Task item — Filter the listing for lines containing "Hpaid".

▽

(* ===== verification/PaymentOutcome.v ===== *)
(** * PaymentOutcome: the answer to a callback without faults

    [PaymentService.v] says what a callback may leave behind, whatever fails.  Here
    nothing fails and the answer is a function of the rows: [callback_verdict] reads
    the order, the payment of the trade number and the account, in the order of the
    code, and [callback_outcome] shows that [handleCallback] returns it, with the
    effect that goes with it. *)

From S2P Require Import Prelude MoneyUtil IdGenerator JsonValue Result BeijingTime SignUtil Models.
From S2P Require Import Database Transaction Daos Invariant Server PaymentService.

(** ** The verdict *)

Inductive verdict :=
  | Pays
  | Repeats
  | Refuses (c : ErrCode) (message : string).

Section PaymentOutcome.
Context {D : MySql} {J : JsonCpp} {O : OpenSsl} {E : Env}.
Context (customConfig : jvalue).

(** The rows that a callback reads. *)
Definition order_named (req : PaymentCallbackReq) (d : Db) : option OrderRow :=
  find (fun r => sql_eq (or_order_no r) (cb_orderNo req)) (t_order d).

Definition trade_named (req : PaymentCallbackReq) (d : Db) : option PaymentRow :=
  find (fun r => sql_eq (py_channel r) (cb_channel req) && sql_eq (py_channel_trade_no r) (cb_channelTradeNo req))
    (t_payment d).

Definition account_of (uid : Z) (d : Db) : option AccountRow :=
  find (fun a => ar_user_id a =? uid) (t_account d).

(** A pending order is paid from the account of its user. *)
Definition debit_verdict (o : OrderRow) (d : Db) : verdict :=
  match account_of (or_user_id o) d with
  | None => Refuses kAccountNotFound "账户不存在"
  | Some a =>
      if (ar_status a =? 0) && (or_total_amount o <=? ar_balance a) then Pays
      else Refuses kBalanceNotEnough "余额不足"
  end.

(** The verdict once the trade number is found to be new. *)
Definition settle_verdict (o : OrderRow) (d : Db) : verdict :=
  if bool_decide (or_status o = kPendingPayment) then debit_verdict o d
  else if bool_decide (or_status o = kPaid) then Repeats
  else Refuses kOrderStatusInvalid "订单状态不允许支付".

Definition order_verdict (req : PaymentCallbackReq) (o : OrderRow) (d : Db) : verdict :=
  match trade_named req d with
  | Some p =>
      if bool_decide (py_order_no p = cb_orderNo req) then Repeats
      else Refuses kChannelTradeConflict "渠道交易号已绑定其他订单"
  | None => settle_verdict o d
  end.

Definition callback_verdict (req : PaymentCallbackReq) (d : Db) : verdict :=
  match order_named req d with
  | None => Refuses kOrderNotFound "订单不存在"
  | Some o =>
      if bool_decide (yuanStringToFen (cb_amount req) = Some (or_total_amount o)) then order_verdict req o d
      else Refuses kAmountMismatch "支付金额与订单金额不一致"
  end.

Definition verdict_answer (req : PaymentCallbackReq) (v : verdict) : Result jvalue :=
  match v with
  | Pays => ok (paid_data req) (cb_requestId req)
  | Repeats => ok jnull (cb_requestId req)
  | Refuses c message => fail c message (cb_requestId req)
  end.

(** The columns hold the values of the callback, and the three new rows are new. *)
Record callback_accepted (req : PaymentCallbackReq) (rawBody : string) (d : Db)
  (paymentNo messageId : string) : Prop := {
  ca_payment amount : yuanStringToFen (cb_amount req) = Some amount ->
    exists callbackTime, epochToBeijing (cb_timestamp req) = Some callbackTime
    /\ is_Some (payment_row (mkPayment paymentNo (cb_orderNo req) (cb_channel req) (cb_channelTradeNo req)
         amount kPaySuccess callbackTime rawBody));
  ca_payment_new : existsb (fun p => sql_eq (py_payment_no p) paymentNo) (t_payment d) = false;
  ca_account o a : In o (t_order d) -> sql_eq (or_order_no o) (cb_orderNo req) = true ->
    In a (t_account d) -> ar_user_id a = or_user_id o ->
    ar_status a = 0 -> or_total_amount o <= ar_balance a ->
    uint_ok (ar_version a + 1) = true
    /\ is_Some (flow_row (mkAccountFlow (ar_account_no a) kPayment kOut (or_total_amount o) (ar_balance a)
         (ar_balance a - or_total_amount o) (cb_orderNo req) (cb_requestId req)));
  ca_flow_new : existsb (fun f => sql_eq (fr_request_id f) (cb_requestId req)
    && bool_decide (fr_biz_type f = kPayment)) (t_account_flow d) = false;
  ca_message : exists exchange routingKey,
    rabbit_value customConfig "exchange" "trade.exchange" = Some exchange
    /\ rabbit_value customConfig "routing_key_notify" "order.paid" = Some routingKey
    /\ forall o now, In o (t_order d) -> sql_eq (or_order_no o) (cb_orderNo req) = true ->
       is_Some (message_row (mkLocalMessage messageId kBizTypeOrderPaid (cb_orderNo req) exchange routingKey
         (message_payload messageId (order_of_row o)) kMsgPending 0 "") now);
  ca_message_new : existsb (fun m => sql_eq (mr_message_id m) messageId) (t_local_message d) = false
}.

(** ** The verdict and the tables *)

Lemma find_unique {R K : Type} (key : R -> K) k p (t : list R) x :
  (forall r, p r = true -> key r = k) -> NoDup (map key t) -> In x t -> p x = true -> find p t = Some x.
Proof. intros Hk Hnd Hin Hx. rewrite <- find_head. by eapply sql_head_unique. Qed.

Lemma order_named_in req d o : keys_wf d -> In o (t_order d) -> sql_eq (or_order_no o) (cb_orderNo req) = true ->
  order_named req d = Some o.
Proof.
  intros K Hin Hno. apply (find_unique (fun o => weight (or_order_no o)) (weight (cb_orderNo req)));
    [by intros r ?%sql_eq_iff | apply K | done | done].
Qed.

(** A callback that pays has not been dealt with before. *)
Lemma pays_not_processed req d : keys_wf d -> callback_verdict req d = Pays -> ~ already_processed req d.
Proof.
  intros K Hv [(p & Hin & Hch & Htn & _) | (o & Hin & Hno & Hpaid)]; unfold callback_verdict, order_verdict, settle_verdict in Hv.
  - destruct (order_named req d) as [o|]; [| done]. case_bool_decide; [| done].
    destruct (trade_named req d) as [q|] eqn:Hq; [by case_bool_decide |].
    apply (List.find_none _ _ Hq) in Hin. by rewrite Hch, Htn in Hin.
  - rewrite (order_named_in req d o), Hpaid in Hv by done. case_bool_decide; [| done].
    destruct (trade_named req d); [by case_bool_decide |]. by rewrite !bool_decide_decide in Hv.
Qed.

(** A payment takes place only on the verdict that it does. *)
Lemma effect_not_repeats req rawBody d d' : keys_wf d ->
  payment_effect req rawBody d d' -> callback_verdict req d <> Repeats.
Proof.
  intros K Heff. revert K.
  destruct Heff as [d o1 o o2 a1 a a2 amount now now' cbt pno mid ex rk py Hto Hno Hpend Hamt Htot Hpos
    Hta Hu Hst Hbal Htime Hpy Hpc fr Hfc Hm]. intros K.
  unfold callback_verdict, order_verdict, settle_verdict.
  rewrite (order_named_in req d o) by (done || (rewrite Hto; apply in_app_iff; right; by left)).
  case_bool_decide; [| done]. destruct (trade_named req d) as [p|] eqn:Hp.
  - apply find_some in Hp as [Hin [Hch Htn]%andb_true_iff].
    apply payment_row_inv in Hpy as (_ & _ & Ech & Etn & _). cbn in Ech, Etn.
    apply existsb_false in Hpc. rewrite List.Forall_forall in Hpc. specialize (Hpc p Hin).
    unfold payment_conflict in Hpc. by rewrite Ech, Etn, Hch, Htn, orb_true_r in Hpc.
  - rewrite Hpend, bool_decide_eq_true_2 by done. unfold debit_verdict.
    destruct (account_of _ d); [case_match |]; done.
Qed.

Lemma verdict_codes req d c message : callback_verdict req d = Refuses c message ->
  c <> kSuccess /\ c <> kDbError.
Proof.
  unfold callback_verdict, order_verdict, settle_verdict, debit_verdict.
  repeat (case_match; try (intros [= <- <-]; done); try done).
Qed.

(** ** The statements succeed *)

(** How the scope of the guard ends: a refusal is an exception. *)
Definition verdict_outcome (req : PaymentCallbackReq) (v : verdict) : outcome (Result jvalue) :=
  match v with
  | Refuses c message => Throw (BizException c message)
  | _ => Ret (verdict_answer req v)
  end.

Lemma markPaid_total no now d : NoDup (map (fun o => weight (or_order_no o)) (t_order d)) ->
  is_Some (markPaid_sql no now d).
Proof.
  intros Hnd. unfold markPaid_sql.
  destruct (sql_update_key (fun o => weight (or_order_no o)) (weight no) (markPaid_where no)
    (fun r => Some (paid_row now r)) (t_order d)) as [[_ ->] | (t1 & o & t2 & _ & _ & _ & _ & ->)];
    [| done | by eexists | by eexists].
  unfold markPaid_where. by intros r [Hr _]%andb_true_iff; apply sql_eq_iff.
Qed.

△

Response below —
  intros K Hv [(p & Hin & Hch & Htn & _) | (o & Hin & Hno & Hpaid)]; unfold callback_verdict, order_verdict, settle_verdict in Hv.
  - rewrite (order_named_in req d o), Hpaid in Hv by done. case_bool_decide; [| done].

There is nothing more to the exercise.